GREENFIELD — Principal Andrew Costa is pleased to share that the Greater Commonwealth Virtual School Council meets monthly with students, parents, educators and community members to help bring all stakeholder’s concerns and ideas to the forefront of planning for the school’s future.
The School Council, comprised of Principal Costa, five staff members, including three educators from various grade levels, seven parents, and five students meets virtually once a month — typically on the second Tuesday of each month — to discuss concerns about the school, its needs, and the needs and desires of students, teachers and parents.
“We focus on all things regarding school improvement, with a lot of focus on family and student engagement,” said Principal Costa. “We’ve had a lot of rich discussions about ways to further engage students and families outside the classroom, and a lot of rich discussions about school culture and services the school provides.”
The council also provides input on educational goals for the school, identifying educational and emotional needs of students, and provides input to the Board of Trustees as part of the annual budget process.
Costa said one of the first things to come out of the School Council meetings — there have been four so far — is that students would like even more opportunities to interact with each other outside of the classroom, and not just through major events like student meetups. Realizing that desire existed led the School Council to begin planning a lunch bunch group that will meet virtually to hang out and talk while eating lunch together. Approximately 40 students have already signed up for the group, which will officially launch in January.
“I adore being in the meetings surrounded by students, parents, and important stakeholders who are all encouraged to share their viewpoints and how they think GCVS can best serve their communities,” said Family Engagement Liaison Anne O’Brien, who is a member of the council. “I just love the back and forth and that parents and students have a voice in their education.”

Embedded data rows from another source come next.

(** * Marketer: the content pipeline of [main.py]

    A shallow embedding of [main.py] (strategy loader, idea generator,
    caption generator, image reference stub, dashboard renderer and the
    orchestrator [main]) and the properties of its specification.

    Python strings are sequences of Unicode code points; exceptions are
    values of [exn]; everything the program touches outside itself (the
    strategy file, the text-generation service, the template, the clock, the
    file system) is read from a [world], and everything it does to the
    outside (printing, calling the service, sleeping, writing a file) is
    appended to a log of events. *)

From Stdlib Require Import List NArith ZArith Lia Bool String Ascii DecimalString.
From Stdlib Require DecimalZ DecimalPos.
Import ListNotations.

Set Warnings "-register-all".

(** ** Python strings *)

Module PyStr.

(** A character is a Unicode code point, a string a sequence of them. *)
Abbreviation char := N (only parsing).
Abbreviation str := (list N) (only parsing).

(** An ASCII literal as a Python string. *)
Definition py (s : string) : str := map N_of_ascii (list_ascii_of_string s).

Definition nl : char := 10%N.
Definition quote : char := 34%N.

(** [str.isspace] on one code point: the characters [str.strip()] removes. *)
Definition isspace (c : char) : bool :=
  ((9 <=? c) && (c <=? 13) || (28 <=? c) && (c <=? 32)
   || (c =? 133) || (c =? 160) || (c =? 5760)
   || (8192 <=? c) && (c <=? 8202)
   || (c =? 8232) || (c =? 8233) || (c =? 8239) || (c =? 8287)
   || (c =? 12288))%N.

Definition isdigit (c : char) : bool := ((48 <=? c) && (c <=? 57))%N.

Fixpoint lstrip (s : str) : str :=
  match s with
  | [] => []
  | c :: s' => if isspace c then lstrip s' else s
  end.

Fixpoint rstrip (s : str) : str :=
  match s with
  | [] => []
  | c :: s' =>
      match rstrip s' with
      | [] => if isspace c then [] else [c]
      | r => c :: r
      end
  end.

(** [s.strip()]: the leading whitespace goes, then the trailing one. *)
Definition strip (s : str) : str := rstrip (lstrip s).

Fixpoint startswith (p s : str) : bool :=
  match p, s with
  | [], _ => true
  | _ :: _, [] => false
  | a :: p', b :: s' => (a =? b)%N && startswith p' s'
  end.
(** C9, the amended claim at a refused iteration: two calls in the last ten
    seconds under a cap of 2; the iteration sleeps and does nothing else. *)
Lemma rate_admission_witness :
  (run_cycle (capped_config 2) (None, None)
     (example_env 1700000000 1700000000
        (Some [example_candidate "0xabc" 0.50 "A"]) (LiveRaised "unused"))
     stale_loop).1.2
  = [poll_sleep (capped_config 2)
       (example_env 1700000000 1700000000
          (Some [example_candidate "0xabc" 0.50 "A"]) (LiveRaised "unused"))]
  ∧ state
      (run_cycle (capped_config 2) (None, None)
         (example_env 1700000000 1700000000
            (Some [example_candidate "0xabc" 0.50 "A"]) (LiveRaised "unused"))
         stale_loop).1.1
    = state stale_loop.
Proof.
  destruct (rate_admission (capped_config 2) (None, None)
              (example_env 1700000000 1700000000
                 (Some [example_candidate "0xabc" 0.50 "A"]) (LiveRaised "unused"))
              stale_loop 1700000000 eq_refl eq_refl) as (_ & _ & Hrefused & _).
  rewrite Hrefused by (vm_compute; reflexivity). split; reflexivity.
Defined.

(** * Further properties of the code *)

(** ** Comparisons of floats *)

Lemma SFcompare_Lt_Gt (f1 f2 : spec_float) :
  SFcompare f1 f2 = Some Lt → SFcompare f2 f1 = Some Gt.
Proof.
  destruct f1 as [s1|s1| |s1 m1 e1], f2 as [s2|s2| |s2 m2 e2]; simpl;
    try destruct s1; try destruct s2; try done.
  all: rewrite (Z.compare_antisym e1 e2);
    destruct (e1 ?= e2) eqn:He; simpl; try done;
    change PosDef.Pos.compare_cont with Pos.compare_cont;
    pose proof (Pos.compare_cont_antisym m1 m2 Eq) as Ha; simpl in Ha;
    rewrite <- Ha; by destruct (Pos.compare_cont Eq m1 m2).
Qed.

Lemma float_ltb_asym (x y : float) : (x <? y)%float = true → (y <? x)%float = false.
Proof.
  rewrite !ltb_spec. unfold SFltb.
  destruct (SFcompare (Prim2SF x) (Prim2SF y)) as [[]|] eqn:Hc; try done.
  intros _. by rewrite (SFcompare_Lt_Gt _ _ Hc).
Qed.

Lemma float_ltb_irrefl (x : float) : (x <? x)%float = false.
Proof.
  destruct (x <? x)%float eqn:Hlt; [|done].
  pose proof (float_ltb_asym _ _ Hlt). congruence.
Qed.

(** [max(1.0, x)] is never below 1. *)
Lemma py_max_one (x : float) : (1 <=? PyNum.py_max 1 x)%float = true.
Proof.
  unfold PyNum.py_max. destruct (1 <? x)%float eqn:Hx.
  - by apply float_ltb_leb.
  - reflexivity.
Qed.

(** [min(a, b)] is never above [a]. *)
Lemma py_min_le_left (a b : float) : (a <? PyNum.py_min a b)%float = false.
Proof.
  unfold PyNum.py_min. destruct (b <? a)%float eqn:Hb.
  - by apply float_ltb_asym.
  - apply float_ltb_irrefl.
Qed.

(** A float above zero is a positive finite number or the positive infinity. *)
Lemma float_positive (x : float) :
  (0 <? x)%float = true →
  Prim2SF x = S754_infinity false ∨ ∃ m e, Prim2SF x = S754_finite false m e.
Proof.
  rewrite ltb_spec. change (Prim2SF 0) with (S754_zero false). unfold SFltb.
  destruct (Prim2SF x) as [[]|[]| |[] m e]; simpl; try done.
  - by left.
  - right. by eexists _, _.
Qed.

(** A float that is not at or below zero is positive, infinite or a NaN. *)
Lemma float_not_leb_zero (x : float) :
  (x <=? 0)%float = false →
  Prim2SF x = S754_nan ∨ Prim2SF x = S754_infinity false
  ∨ ∃ m e, Prim2SF x = S754_finite false m e.
Proof.
  rewrite leb_spec. change (Prim2SF 0) with (S754_zero false). unfold SFleb.
  destruct (Prim2SF x) as [[]|[]| |[] m e]; simpl; try done.
  - right. by left.
  - by left.
  - right. right. by eexists _, _.
Qed.

Lemma binary_round_aux_not_negative (m e : Z) (l : location) :
  SFltb (binary_round_aux prec emax false m e l) (S754_zero false) = false.
Proof.
  unfold binary_round_aux.
  destruct (shr_fexp prec emax m e l) as [mrs' e'].
  destruct (shr_fexp prec emax _ e' loc_Exact) as [mrs'' e''].
  destruct (shr_m mrs''); try done. by destruct (e'' <=? emax - prec).
Qed.

(** ** Scheduling *)

(** With jitter on, [apply_jitter] never returns less than one second,
    whatever the base, the ratio and the random draw are (a NaN included). *)
Lemma apply_jitter_floor (base_seconds ratio r : float) :
  (ratio <=? 0)%float = false →
  (1 <=? apply_jitter base_seconds ratio r)%float = true.
Proof. intros Hr. unfold apply_jitter. rewrite Hr. apply py_max_one. Qed.

(** With a positive backoff base, the backoff after a failed iteration never
    exceeds [poll_backoff_max], whatever it was before. *)
Lemma next_backoff_le_max (config : BotConfig) (backoff : float) :
  (0 <? Config.poll_backoff_base config)%float = true →
  (Config.poll_backoff_max config <? next_backoff config backoff)%float = false.
Proof. intros Hb. unfold next_backoff. rewrite Hb. apply py_min_le_left. Qed.

(** ** Staking *)

(** X1.  [kelly_fraction] never returns a negative number, for any pair of
    floats: it returns 0, a quotient of two positive numbers, or a NaN. *)
Theorem kelly_fraction_not_negative (edge_prob price : float) :
  (kelly_fraction edge_prob price <? 0)%float = false.
Proof.
  unfold kelly_fraction.
  destruct ((price <=? 0) || (1 <=? price))%float; [reflexivity|].
  set (b := (1 / price - 1)%float).
  set (numerator := (b * edge_prob - (1 - edge_prob))%float).
  destruct (numerator <=? 0)%float eqn:Hn; [reflexivity|].
  destruct (b <=? 0)%float eqn:Hb; [reflexivity|]. simpl.
  rewrite ltb_spec, div_spec. change (Prim2SF 0) with (S754_zero false).
  apply float_not_leb_zero in Hn, Hb.
  destruct Hn as [->|[->|(mn & en & ->)]]; [done| |];
    destruct Hb as [->|[->|(mb & eb & ->)]]; try done.
  unfold SF64div, SFdiv.
  destruct (SFdiv_core_binary prec emax (Z.pos mn) en (Z.pos mb) eb) as [[mz ez] lz].
  apply binary_round_aux_not_negative.
Qed.
(** A vertex that no bone declares with a weight other than zero reaches the
    normalization with four zero weights: the divisor is zero, and the
    division leaves four values that are not numbers. *)
Lemma uninfluenced_vertex_not_a_number (pAiMesh : aiMesh) (data : ImporterData) (v : nat) :
  v < mNumVertices pAiMesh →
  ¬ influenced pAiMesh v →
  skin_weights (skinBeforeNormalize data pAiMesh) !! v
    = Some (replicate kMaxBonesPerVertex zero)
  ∧ ∃ sk, loadBones false pAiMesh data = Ok sk
      ∧ skin_ids sk !! v = Some (replicate kMaxBonesPerVertex kInvalidID)
      ∧ skin_weights sk !! v = Some (replicate kMaxBonesPerVertex NaN).
Proof.
  intros Hv Hun.
  assert (Hpre : skin_ids (skinBeforeNormalize data pAiMesh) !! v
                   = Some (replicate kMaxBonesPerVertex kInvalidID)
                 ∧ skin_weights (skinBeforeNormalize data pAiMesh) !! v
                   = Some (replicate kMaxBonesPerVertex zero)).
  { unfold skinBeforeNormalize.
    assert (Hinit : skin_ids (skinInit (mNumVertices pAiMesh)) !! v
                      = Some (replicate kMaxBonesPerVertex kInvalidID)
                    ∧ skin_weights (skinInit (mNumVertices pAiMesh)) !! v
                      = Some (replicate kMaxBonesPerVertex zero)).
    { unfold skinInit. cbn [skin_ids skin_weights].
      split; by apply lookup_replicate_2. }
    assert (Hnone : Forall (λ bone, Forall (λ vw, mVertexId vw ≠ v
                                              ∨ feqb (mWeight vw) zero = true)
                                      (mWeights bone)) (mBones pAiMesh)).
    { apply Forall_forall. intros bone Hb. apply Forall_forall. intros vw Hvw.
      destruct (decide (mVertexId vw = v)) as [Heq|Hne]; [|by left].
      right. destruct (feqb (mWeight vw) zero) eqn:Hz; [done|].
      exfalso. apply Hun. by exists bone, vw. }
    revert Hinit Hnone. generalize (skinInit (mNumVertices pAiMesh)).
    induction (mBones pAiMesh) as [|bone bones IH]; intros sk Hsk Hnone; [done|].
    apply Forall_cons in Hnone as [Hb Hnone]. cbn [foldl]. apply IH; [|done].
    clear IH Hnone. revert sk Hsk.
    induction (mWeights bone) as [|vw vws IHw]; intros sk Hsk; [done|].
    apply Forall_cons in Hb as [Hvw Hb]. cbn [foldl]. apply IHw; [done|].
    destruct (loadBoneWeight_other (getFalcorNodeID data (bone_mName bone) 0) vw sk v Hvw)
      as [-> ->]. done. }
  destruct Hpre as [Hids Hws]. split; [done|].
  eexists. split; [apply loadBones_release|]. cbn [skin_ids skin_weights].
  split; [done|]. by rewrite list_lookup_fmap, Hws.
Qed.
(** Code all of whose calls are [allowed], whatever its outcome. *)
Definition only {W A} (allowed : Call -> Prop) (m : M W A) : Prop :=
  forall s, exists made,
    calls (snd (m s)) = calls s ++ made /\ Forall allowed made.


(** ** The clock *)

(** Code during which the clock does not go back, whatever its
    outcome. *)
Definition forward {W A} {os : OS W} (m : M W A) : Prop :=
  forall s, os_time (world s) <= os_time (world (snd (m s))).

(** The state after an HTTP request made in [s] that left the world as
    [w']. *)
Definition after_request {W} (s : state W) (method url : string)
           (payload : option json) (w' : W) : state W :=
  {| world := w';
     calls := calls s ++ [HttpRequest method url payload];
     progress := progress s |}.

(** ** Event handlers *)

(** The handlers that a message of type [event_type] is passed to, in
    the order of the calls: [self._ws_callbacks.get(msg_type, [])]. *)
Definition registered {Handler} (_ws_callbacks : Dict (list Handler))
           (event_type : string) : list Handler :=
  PyDict.get_default _ws_callbacks event_type [].

(** [callback] is equal to one of [handlers]. *)
Definition among {Handler} (same : Handler -> Handler -> bool)
           (callback : Handler) (handlers : list Handler) : bool :=
  existsb (fun h => same h callback) handlers.

(** ** Running a workflow *)

(** Code all of whose returned values satisfy [P]. *)
Definition yields {W A} (P : A -> Prop) (m : M W A) : Prop :=
  forall s a s', m s = (Ok a, s') -> P a.
Lemma replaceNode_loop_places P rs : ∀ prevNode h A B,
  tree_invariant h → parentNode h prevNode = Some P →
  childNodes h P = A ++ prevNode :: B →
  NoDup (prevNode :: rs) →
  isDocumentNode h prevNode = false →
  Forall (λ r, isDocumentNode h r = false) rs →
  ∃ h', replaceNode_loop prevNode rs h = Ok h' ∧
        tree_invariant h' ∧
        childNodes h' P
          = filter (λ x, x ∉ rs) A ++ prevNode :: rs ++ filter (λ x, x ∉ rs) B ∧
        (∀ m, parentNode h' m = if decide (m ∈ rs) then Some P else parentNode h m).
Proof.
  induction rs as [|r rs IH]; intros prevNode h A B Hinv HP Hch Hnd Hdoc Hdocs.
  - exists h. split; [done|]. split; [done|]. split.
    + rewrite !filter_all by (intros ? _; apply not_elem_of_nil). done.
    + intros m. case_decide as Hin; [by apply elem_of_nil in Hin|done].
  - apply NoDup_cons in Hnd as [Hprev Hnd].
    apply not_elem_of_cons in Hprev as [Hne Hprev].
    apply Forall_cons in Hdocs as [Hdocr Hdocs].
    pose proof Hnd as Hnd'. apply NoDup_cons in Hnd' as [Hr Hnd'].
    assert (Hsplit : filter (λ c, c ≠ r) (childNodes h P)
                     = filter (λ c, c ≠ r) A ++ prevNode :: filter (λ c, c ≠ r) B).
    { rewrite Hch, filter_app, filter_cons. by rewrite decide_True. }
    destruct (appendSibling_position r prevNode P h _ _ Hinv (not_eq_sym Hne) Hdoc HP Hsplit)
      as (Hch1 & HP1 & Hinv1).
    cbn [replaceNode_loop]. unfold Node_appendSibling.
    rewrite appendSibling_returns by done.
    set (h1 := heap_of (appendSibling r prevNode h)) in *.
    destruct (IH r h1 (filter (λ c, c ≠ r) A ++ [prevNode]) (filter (λ c, c ≠ r) B))
      as (h' & Hloop & Hinv' & Hch' & Hparents); try done.
    { rewrite Hch1. by rewrite <- app_assoc. }
    { unfold isDocumentNode, h1. by rewrite appendSibling_nodeKind. }
    { eapply Forall_impl; [exact Hdocs|]. intros x Hx.
      unfold isDocumentNode, h1. by rewrite appendSibling_nodeKind. }
    exists h'. split; [done|]. split; [done|]. split.
    + rewrite Hch'. rewrite filter_app, !filter_notin_cons.
      rewrite filter_cons, decide_True by done. cbn [filter list_filter].
      rewrite <- !app_assoc. done.
    + intros m. rewrite Hparents. unfold h1.
      rewrite appendSibling_parentNode by done.
      rewrite !detatchNode_parentNode.
      destruct (decide (m ∈ rs)) as [Hin|Hnin].
      * rewrite decide_True; [done|by apply elem_of_cons; right].
      * destruct (decide (m = r)) as [->|Hmr].
        -- rewrite (decide_True (P := r ∈ r :: rs)) by (by apply elem_of_cons; left).
           rewrite (decide_False (P := prevNode = r)) by done. done.
        -- rewrite (decide_False (P := m ∈ r :: rs)); [done|].
           rewrite elem_of_cons. tauto.
Qed.

(** X15.  In a heap that satisfies the tree invariant,
    replaceNode(remove, replacements), with [remove] a child of P, the
    nodes [remove] and [replacements] pairwise different and none of
    them a DocumentNode, does not throw and puts the replacements, in
    the order given, in the place of [remove]: if the children of P are
    l1, remove, l2, they become l1, replacements, l2 (l1 and l2 without
    the nodes that are among the replacements).  [remove] is left
    without parent and siblings, each replacement has P as its parent,
    and the tree invariant holds. *)
Theorem replaceNode_places remove replacements P h l1 l2 :
  tree_invariant h →
  parentNode h remove = Some P →
  childNodes h P = l1 ++ remove :: l2 →
  NoDup (remove :: replacements) →
  isDocumentNode h remove = false →
  Forall (λ r, isDocumentNode h r = false) replacements →
  let h' := heap_of (replaceNode remove replacements h) in
  throws (replaceNode remove replacements h) = false ∧
  childNodes h' P
    = filter (λ x, x ∉ replacements) l1 ++ replacements
      ++ filter (λ x, x ∉ replacements) l2 ∧
  loose h' remove ∧
  (∀ r, r ∈ replacements → parentNode h' r = Some P) ∧
  tree_invariant h'.
Proof.
  intros Hinv HP Hch Hnd Hdoc Hdocs h'.
  destruct (replaceNode_loop_places P replacements remove h l1 l2)
    as (h1 & Hloop & Hinv1 & Hch1 & Hparents); try done.
  unfold h', replaceNode. rewrite Hloop. cbn [heap_of throws].
  assert (Hinv' := detatchNode_invariant remove h1 Hinv1).
  apply NoDup_cons in Hnd as [Hrem Hnd].
  assert (Hrem12 : (¬ remove ∈ l1) ∧ (¬ remove ∈ l2)).
  { pose proof (child_once _ Hinv P) as Hnd'. rewrite Hch in Hnd'.
    split; [by eapply NoDup_middle|].
    apply NoDup_app in Hnd' as (_ & _ & Hnd'). by apply NoDup_cons in Hnd' as []. }
  destruct Hrem12 as [Hrem1 Hrem2].
  split; [done|]. split; [|split; [|split]].
  - rewrite detatched_childNodes by done. rewrite Hch1.
    rewrite filter_app, filter_cons, decide_False by (by intros []).
    rewrite filter_app.
    rewrite !filter_ne_absent; [done|..].
    + rewrite list_elem_of_filter. tauto.
    + done.
    + rewrite list_elem_of_filter. tauto.
  - apply loose_of_parentless; [done|]. rewrite detatchNode_parentNode.
    by rewrite decide_True.
  - intros r Hr. rewrite detatchNode_parentNode.
    rewrite decide_False by (by intros ->). rewrite Hparents. by rewrite decide_True.
  - done.
Qed.

Lemma replaceNode_places_witness :
  tree_invariant page ∧
  childNodes (heap_of (replaceNode 1 [5; 4] page)) 0 = [5; 4; 2].
Proof.
  assert (Hinv : tree_invariant page) by (apply heap_ok_sound; vm_compute; reflexivity).
  split; [exact Hinv|].
  refine (proj1 (proj2 (replaceNode_places 1 [5; 4] 0 page [] [2] Hinv _ _ _ _ _))).
  - reflexivity.
  - reflexivity.
  - apply (bool_decide_unpack (NoDup [1; 5; 4])). vm_compute. exact I.
  - reflexivity.
  - repeat constructor.
Defined.
End ReplacePlaces.

Section DetatchGap.
Import Dom Examples.
Implicit Types (h : Heap) (n m p c P : nid) (l : list nid) (st : Store).

(** X16.  In a heap that satisfies the tree invariant, detatchNode(node)
    of a child of P closes the gap the node leaves: if the children of P
    are l1, node, l2, they become l1, l2; the next sibling of the last
    of l1 is the first of l2 and the previous sibling of the first of l2
    is the last of l1 (none, where there is no such node); [node] has no
    parent and no siblings; the other child lists are as they were. *)
Theorem detatchNode_closes_gap node P h l1 l2 :
  tree_invariant h → parentNode h node = Some P →
  childNodes h P = l1 ++ node :: l2 →
  let h' := detatchNode node h in
  childNodes h' P = l1 ++ l2 ∧
  loose h' node ∧
  (∀ x, last l1 = Some x → nextSibling h' x = head l2) ∧
  (∀ y, head l2 = Some y → prevSibling h' y = last l1) ∧
  (∀ p, p ≠ P → childNodes h' p = childNodes h p).
Proof.
  intros Hinv HP Hch h'. subst h'.
  assert (Hinv' := detatchNode_invariant node h Hinv).
  pose proof (child_once _ Hinv P) as Hnd. rewrite Hch in Hnd.
  assert (Hn1 : node ∉ l1) by (by eapply NoDup_middle).
  assert (Hn2 : node ∉ l2).
  { apply NoDup_app in Hnd as (_ & _ & Hnd). by apply NoDup_cons in Hnd as []. }
  assert (Hch' : childNodes (detatchNode node h) P = l1 ++ l2).
  { rewrite detatched_childNodes by done. rewrite Hch.
    rewrite filter_app, filter_cons, decide_False by (by intros []).
    by rewrite !filter_ne_absent. }
  split; [done|]. split; [apply detatchNode_loose|]. split; [|split].
  - intros x Hx. destruct l1 as [|x0 l1 _] using rev_ind; [done|].
    rewrite last_snoc in Hx. injection Hx as ->.
    assert (Hat : childNodes (detatchNode node h) P !! length l1 = Some x).
    { rewrite Hch', <- app_assoc. by apply list_lookup_middle. }
    destruct (siblings_in_order _ Hinv' _ _ _ Hat) as [_ Hnext].
    rewrite Hnext. unfold nextOf. rewrite Hch', <- app_assoc.
    rewrite lookup_app_r by lia.
    replace (S (length l1) - length l1) with 1 by lia. by destruct l2.
  - intros y Hy. destruct l2 as [|y0 l2]; [done|]. injection Hy as ->.
    assert (Hat : childNodes (detatchNode node h) P !! length l1 = Some y).
    { rewrite Hch'. by apply list_lookup_middle. }
    destruct (siblings_in_order _ Hinv' _ _ _ Hat) as [Hprev _].
    rewrite Hprev. unfold prevOf. rewrite Hch'.
    destruct l1 as [|x l1 _] using rev_ind; [done|].
    rewrite length_app. cbn [length]. replace (length l1 + 1) with (S (length l1)) by lia.
    rewrite last_snoc, <- app_assoc. by apply list_lookup_middle.
  - intros p Hp. rewrite detatchNode_childNodes.
    rewrite decide_False; [done|]. congruence.
Qed.

Lemma detatchNode_closes_gap_witness :
  tree_invariant page ∧
  childNodes (detatchNode 1 page) 0 = [2] ∧ prevSibling (detatchNode 1 page) 2 = None.
Proof.
  assert (Hinv : tree_invariant page) by (apply heap_ok_sound; vm_compute; reflexivity).
  split; [exact Hinv|].
  destruct (detatchNode_closes_gap 1 0 page [] [2] Hinv eq_refl eq_refl)
    as (Hch & _ & _ & Hprev & _).
  split; [exact Hch|]. exact (Hprev 2 eq_refl).
Defined.
End DetatchGap.

Section Cycles.
Import Dom Search Examples.

Lemma walkDom_loop_stuck {A} (rec : nid → (nid → A → A) → A → option A)
    (callback : nid → A → A) n l :
  (∀ a, rec n callback a = None) → n ∈ l →
  ∀ a, walkDom_loop rec l callback a = None.
Proof.
  intros Hrec. induction l as [|c l IH]; intros Hin a.
  - by apply elem_of_nil in Hin.
  - cbn [walkDom_loop]. destruct (decide (c = n)) as [->|Hne].
    + by rewrite Hrec.
    + destruct (rec c callback a); [|done]. apply IH.
      apply elem_of_cons in Hin as [->|Hin]; done.
Qed.

(** X17.  appendChild does not refuse to append a node to itself: after
    appendChild(node, node) the node is its own parent and its own
    child.  The tree invariant, which does not exclude a cycle, holds as
    before; walkDom from the node does not return, however many nested
    calls it is given. *)
Theorem appendChild_to_itself_makes_cycle {A} node h (callback : nid → A → A) :
  isNodeWithChildren h node = true →
  let h' := appendChild node node h in
  parentNode h' node = Some node ∧
  hasChild h' node node = true ∧
  (tree_invariant h → tree_invariant h') ∧
  (∀ fuel a, walkDom h' fuel node callback a = None).
Proof.
  intros Hkind h'.
  assert (Hin : node ∈ childNodes h' node).
  { unfold h'. rewrite appendChild_childNodes, decide_True by done.
    apply elem_of_app. right. by apply list_elem_of_singleton. }
  split; [|split; [|split]].
  - unfold h'. rewrite appendChild_parentNode. by rewrite decide_True.
  - by apply bool_decide_eq_true.
  - apply appendChild_invariant.
  - intros fuel. induction fuel as [|fuel IH]; intros a; [done|].
    cbn [walkDom].
    assert (Hk : isNodeWithChildren h' node = true).
    { unfold isNodeWithChildren, h'. by rewrite appendChild_nodeKind. }
    rewrite Hk. by apply (walkDom_loop_stuck _ _ node).
Qed.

O’Brien said her favorite thing about the council is that it empowers both students and parents involved and gives the students and parents ownership of the school that helps boost their interest in seeing GCVS succeed and achieve even more than it has already. While parent-teacher conferences keep parents informed about their student’s progress in class, the School Council invites parents and students to weigh in on bigger picture things and the overall school’s direction.
“Their voice is just as powerful as Principal Costa’s, and that gives our students and their families the power to really affect change in the school,” O’Brien said.
“It helps to really build our school community up,” said Council secretary and high school science teacher Mary Beth Berrien. “Our stakeholders actually have ownership in our school, and when you’re really invested in the school, that’s when you want to make it the best that it can be.”
Berrien said the council also helps elementary and middle school teachers share the vision with high school teachers, which helps to facilitate teamwork among grade levels and a shared vision for where students’ education and school culture should be headed.
“We don’t have the same walk in the hallway and see each other thing that brick and mortar schools have, so this is really a way to help increase the community engagement in our school at all levels,” said Berrien, who helped found the School Council before the pandemic, and who helped kick it into high gear in recent months.
Science teacher Jack Czajkowski said the council is an important forum where educators can hear from parents and students and gain perspectives they wouldn’t otherwise have just from working in the classroom.
“I’ve been teaching for almost 30 years and I have learned it’s always important for lines of communication to be created, opened up and explored,” said Czajkowski.
Czajkowski said council members are working to spread the word about the council throughout the school, and that the council encourages even more voices and stakeholders to attend meetings to share ideas.
“Our meetings are open meetings, so anyone can come to the meetings as a guest,” said Berrien. “I really think this school council is necessary to make the community feel more involved in our school, especially since our students and families come from Provincetown to North Adams and many communities in between.”